▸ WHAT YOU SHOULD DO: Report only the number of lines in the entries below that hold the word "ibind".

▸ AVAILABLE DATA:
* * * * * * *

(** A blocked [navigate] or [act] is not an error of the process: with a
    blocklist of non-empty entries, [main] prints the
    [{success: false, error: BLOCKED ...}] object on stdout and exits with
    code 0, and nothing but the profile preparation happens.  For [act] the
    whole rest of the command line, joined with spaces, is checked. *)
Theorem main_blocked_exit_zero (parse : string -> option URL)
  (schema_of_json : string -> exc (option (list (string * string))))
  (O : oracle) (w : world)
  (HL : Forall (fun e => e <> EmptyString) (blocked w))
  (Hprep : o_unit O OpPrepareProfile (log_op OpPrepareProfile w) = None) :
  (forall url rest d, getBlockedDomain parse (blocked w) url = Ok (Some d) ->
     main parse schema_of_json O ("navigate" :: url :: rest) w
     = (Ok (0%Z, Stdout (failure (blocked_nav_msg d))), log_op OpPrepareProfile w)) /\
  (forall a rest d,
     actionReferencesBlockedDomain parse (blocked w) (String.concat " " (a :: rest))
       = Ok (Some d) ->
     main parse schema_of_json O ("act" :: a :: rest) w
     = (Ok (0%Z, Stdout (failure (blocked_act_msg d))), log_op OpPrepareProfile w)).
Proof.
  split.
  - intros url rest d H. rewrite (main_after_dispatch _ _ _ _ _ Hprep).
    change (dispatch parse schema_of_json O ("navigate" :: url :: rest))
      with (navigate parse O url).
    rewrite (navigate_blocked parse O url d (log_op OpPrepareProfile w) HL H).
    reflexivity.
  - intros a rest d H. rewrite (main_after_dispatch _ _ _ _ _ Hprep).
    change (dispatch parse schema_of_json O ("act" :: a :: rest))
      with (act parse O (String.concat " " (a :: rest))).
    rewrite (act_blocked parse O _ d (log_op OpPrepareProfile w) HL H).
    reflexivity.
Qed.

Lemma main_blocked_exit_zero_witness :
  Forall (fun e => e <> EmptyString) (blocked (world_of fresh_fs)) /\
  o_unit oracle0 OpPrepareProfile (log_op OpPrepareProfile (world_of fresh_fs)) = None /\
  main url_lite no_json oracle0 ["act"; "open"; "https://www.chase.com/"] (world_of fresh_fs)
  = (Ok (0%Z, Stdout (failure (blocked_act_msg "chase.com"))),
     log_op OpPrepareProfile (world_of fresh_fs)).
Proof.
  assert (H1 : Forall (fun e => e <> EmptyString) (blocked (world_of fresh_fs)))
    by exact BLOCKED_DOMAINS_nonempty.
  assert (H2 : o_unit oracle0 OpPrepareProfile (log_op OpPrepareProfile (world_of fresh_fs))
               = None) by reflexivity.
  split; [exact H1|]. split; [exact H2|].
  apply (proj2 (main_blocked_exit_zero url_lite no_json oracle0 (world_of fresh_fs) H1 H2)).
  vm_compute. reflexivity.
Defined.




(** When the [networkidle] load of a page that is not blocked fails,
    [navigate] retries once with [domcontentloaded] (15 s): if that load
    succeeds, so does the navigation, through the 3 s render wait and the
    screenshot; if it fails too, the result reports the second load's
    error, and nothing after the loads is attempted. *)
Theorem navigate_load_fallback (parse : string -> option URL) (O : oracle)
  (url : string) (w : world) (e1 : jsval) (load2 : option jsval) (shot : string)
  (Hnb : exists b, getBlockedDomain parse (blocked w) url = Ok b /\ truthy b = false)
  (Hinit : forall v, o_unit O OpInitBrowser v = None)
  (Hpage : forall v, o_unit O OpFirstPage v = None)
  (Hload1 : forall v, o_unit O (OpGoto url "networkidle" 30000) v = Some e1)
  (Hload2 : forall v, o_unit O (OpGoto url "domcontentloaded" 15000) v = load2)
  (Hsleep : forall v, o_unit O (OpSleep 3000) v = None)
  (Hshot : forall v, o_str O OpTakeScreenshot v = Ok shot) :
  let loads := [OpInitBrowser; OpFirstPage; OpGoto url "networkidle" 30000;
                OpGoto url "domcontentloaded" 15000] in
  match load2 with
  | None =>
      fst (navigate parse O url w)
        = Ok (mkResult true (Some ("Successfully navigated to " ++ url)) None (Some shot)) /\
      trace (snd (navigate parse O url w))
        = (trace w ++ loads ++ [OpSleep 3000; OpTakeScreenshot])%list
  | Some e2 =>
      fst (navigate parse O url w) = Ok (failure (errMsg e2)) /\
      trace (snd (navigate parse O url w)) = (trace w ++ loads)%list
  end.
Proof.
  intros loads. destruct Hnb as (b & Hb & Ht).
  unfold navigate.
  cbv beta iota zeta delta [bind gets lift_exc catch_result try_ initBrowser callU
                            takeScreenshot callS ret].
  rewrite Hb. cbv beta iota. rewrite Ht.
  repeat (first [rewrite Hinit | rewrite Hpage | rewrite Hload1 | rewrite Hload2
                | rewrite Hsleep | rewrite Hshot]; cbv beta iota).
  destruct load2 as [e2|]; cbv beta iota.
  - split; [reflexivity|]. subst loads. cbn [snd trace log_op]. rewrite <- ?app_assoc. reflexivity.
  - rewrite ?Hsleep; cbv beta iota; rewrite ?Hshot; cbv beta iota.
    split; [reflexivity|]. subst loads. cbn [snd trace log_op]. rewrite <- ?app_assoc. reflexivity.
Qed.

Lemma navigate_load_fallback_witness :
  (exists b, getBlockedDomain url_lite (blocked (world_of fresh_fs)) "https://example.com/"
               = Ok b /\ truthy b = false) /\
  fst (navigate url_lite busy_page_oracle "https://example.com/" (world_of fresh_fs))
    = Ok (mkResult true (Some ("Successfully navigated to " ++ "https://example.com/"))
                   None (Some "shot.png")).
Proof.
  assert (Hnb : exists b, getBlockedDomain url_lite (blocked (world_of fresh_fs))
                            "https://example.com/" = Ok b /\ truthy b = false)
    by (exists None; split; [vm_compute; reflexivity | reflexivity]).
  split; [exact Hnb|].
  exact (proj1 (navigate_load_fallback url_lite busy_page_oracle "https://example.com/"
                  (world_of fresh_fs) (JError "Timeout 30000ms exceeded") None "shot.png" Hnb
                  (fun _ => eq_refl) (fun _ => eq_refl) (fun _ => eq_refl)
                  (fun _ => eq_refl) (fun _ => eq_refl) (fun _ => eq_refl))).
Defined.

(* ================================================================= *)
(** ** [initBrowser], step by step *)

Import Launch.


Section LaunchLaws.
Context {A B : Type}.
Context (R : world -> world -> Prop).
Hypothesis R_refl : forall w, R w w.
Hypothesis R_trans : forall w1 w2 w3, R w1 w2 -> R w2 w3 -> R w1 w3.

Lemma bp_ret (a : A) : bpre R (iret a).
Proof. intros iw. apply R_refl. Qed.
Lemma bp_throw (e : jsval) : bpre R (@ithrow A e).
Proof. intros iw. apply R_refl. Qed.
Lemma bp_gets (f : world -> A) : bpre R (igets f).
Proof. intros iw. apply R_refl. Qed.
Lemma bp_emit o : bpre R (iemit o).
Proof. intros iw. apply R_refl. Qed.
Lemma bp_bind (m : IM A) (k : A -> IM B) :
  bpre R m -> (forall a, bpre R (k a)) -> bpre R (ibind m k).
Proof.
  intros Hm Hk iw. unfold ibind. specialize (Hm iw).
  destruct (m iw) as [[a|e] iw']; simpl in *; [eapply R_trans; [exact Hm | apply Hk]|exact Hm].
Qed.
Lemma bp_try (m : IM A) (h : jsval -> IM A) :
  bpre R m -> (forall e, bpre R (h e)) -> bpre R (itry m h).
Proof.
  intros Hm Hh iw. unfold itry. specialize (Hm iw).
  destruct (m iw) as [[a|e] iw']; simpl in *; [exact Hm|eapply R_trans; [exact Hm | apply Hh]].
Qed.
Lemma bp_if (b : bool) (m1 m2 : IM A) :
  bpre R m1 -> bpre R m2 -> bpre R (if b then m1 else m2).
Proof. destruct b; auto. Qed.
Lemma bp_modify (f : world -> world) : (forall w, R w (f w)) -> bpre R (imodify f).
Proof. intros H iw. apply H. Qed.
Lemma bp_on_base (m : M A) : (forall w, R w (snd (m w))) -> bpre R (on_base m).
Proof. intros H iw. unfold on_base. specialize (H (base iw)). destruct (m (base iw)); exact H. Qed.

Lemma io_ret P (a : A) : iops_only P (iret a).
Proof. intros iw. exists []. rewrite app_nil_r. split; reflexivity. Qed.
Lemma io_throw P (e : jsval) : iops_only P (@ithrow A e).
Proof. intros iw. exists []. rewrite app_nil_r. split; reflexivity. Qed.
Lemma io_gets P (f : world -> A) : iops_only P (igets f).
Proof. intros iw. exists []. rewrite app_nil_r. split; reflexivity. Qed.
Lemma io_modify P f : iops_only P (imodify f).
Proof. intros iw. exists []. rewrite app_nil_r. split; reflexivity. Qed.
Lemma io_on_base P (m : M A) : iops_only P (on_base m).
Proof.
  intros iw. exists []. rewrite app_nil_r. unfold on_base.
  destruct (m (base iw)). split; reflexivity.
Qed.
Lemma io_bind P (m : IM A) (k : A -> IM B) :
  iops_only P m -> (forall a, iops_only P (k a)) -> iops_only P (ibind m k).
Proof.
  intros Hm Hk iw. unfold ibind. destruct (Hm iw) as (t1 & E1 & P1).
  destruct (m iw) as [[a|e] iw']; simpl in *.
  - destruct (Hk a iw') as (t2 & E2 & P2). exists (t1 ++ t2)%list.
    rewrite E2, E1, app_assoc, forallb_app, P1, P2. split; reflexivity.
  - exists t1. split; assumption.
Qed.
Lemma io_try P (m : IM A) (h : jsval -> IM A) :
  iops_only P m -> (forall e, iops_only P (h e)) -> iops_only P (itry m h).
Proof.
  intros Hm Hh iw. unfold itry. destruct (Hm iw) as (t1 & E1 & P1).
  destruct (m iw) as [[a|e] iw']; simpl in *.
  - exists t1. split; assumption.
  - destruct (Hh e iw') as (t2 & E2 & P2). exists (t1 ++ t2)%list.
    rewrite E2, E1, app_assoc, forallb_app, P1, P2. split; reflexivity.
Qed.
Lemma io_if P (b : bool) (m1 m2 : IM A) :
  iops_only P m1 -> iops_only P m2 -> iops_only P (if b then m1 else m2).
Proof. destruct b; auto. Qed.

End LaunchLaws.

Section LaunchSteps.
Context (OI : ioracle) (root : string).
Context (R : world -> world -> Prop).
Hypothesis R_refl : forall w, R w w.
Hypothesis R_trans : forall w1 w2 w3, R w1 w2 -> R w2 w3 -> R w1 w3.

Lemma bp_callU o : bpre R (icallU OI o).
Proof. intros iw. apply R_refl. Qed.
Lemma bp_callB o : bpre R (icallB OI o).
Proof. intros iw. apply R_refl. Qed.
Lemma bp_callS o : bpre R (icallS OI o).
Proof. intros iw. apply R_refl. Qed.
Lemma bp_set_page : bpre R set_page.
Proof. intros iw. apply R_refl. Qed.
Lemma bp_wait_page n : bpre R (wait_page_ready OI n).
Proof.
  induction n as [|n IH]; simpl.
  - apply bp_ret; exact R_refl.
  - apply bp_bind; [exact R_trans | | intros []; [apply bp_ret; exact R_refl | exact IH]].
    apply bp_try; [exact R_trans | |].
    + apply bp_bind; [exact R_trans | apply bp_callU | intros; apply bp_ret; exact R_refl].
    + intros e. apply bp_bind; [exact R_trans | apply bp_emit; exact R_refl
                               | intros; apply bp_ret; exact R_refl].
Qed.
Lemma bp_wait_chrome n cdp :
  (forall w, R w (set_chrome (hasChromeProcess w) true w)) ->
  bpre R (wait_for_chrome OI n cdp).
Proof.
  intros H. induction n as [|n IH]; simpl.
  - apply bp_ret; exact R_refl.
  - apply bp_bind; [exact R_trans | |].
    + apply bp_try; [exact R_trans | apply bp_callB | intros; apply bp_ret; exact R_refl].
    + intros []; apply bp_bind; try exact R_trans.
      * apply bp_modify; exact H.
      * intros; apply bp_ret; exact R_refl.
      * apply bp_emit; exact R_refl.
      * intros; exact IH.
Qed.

* * * * * * *

▸ EXERCISE OUTPUT: 4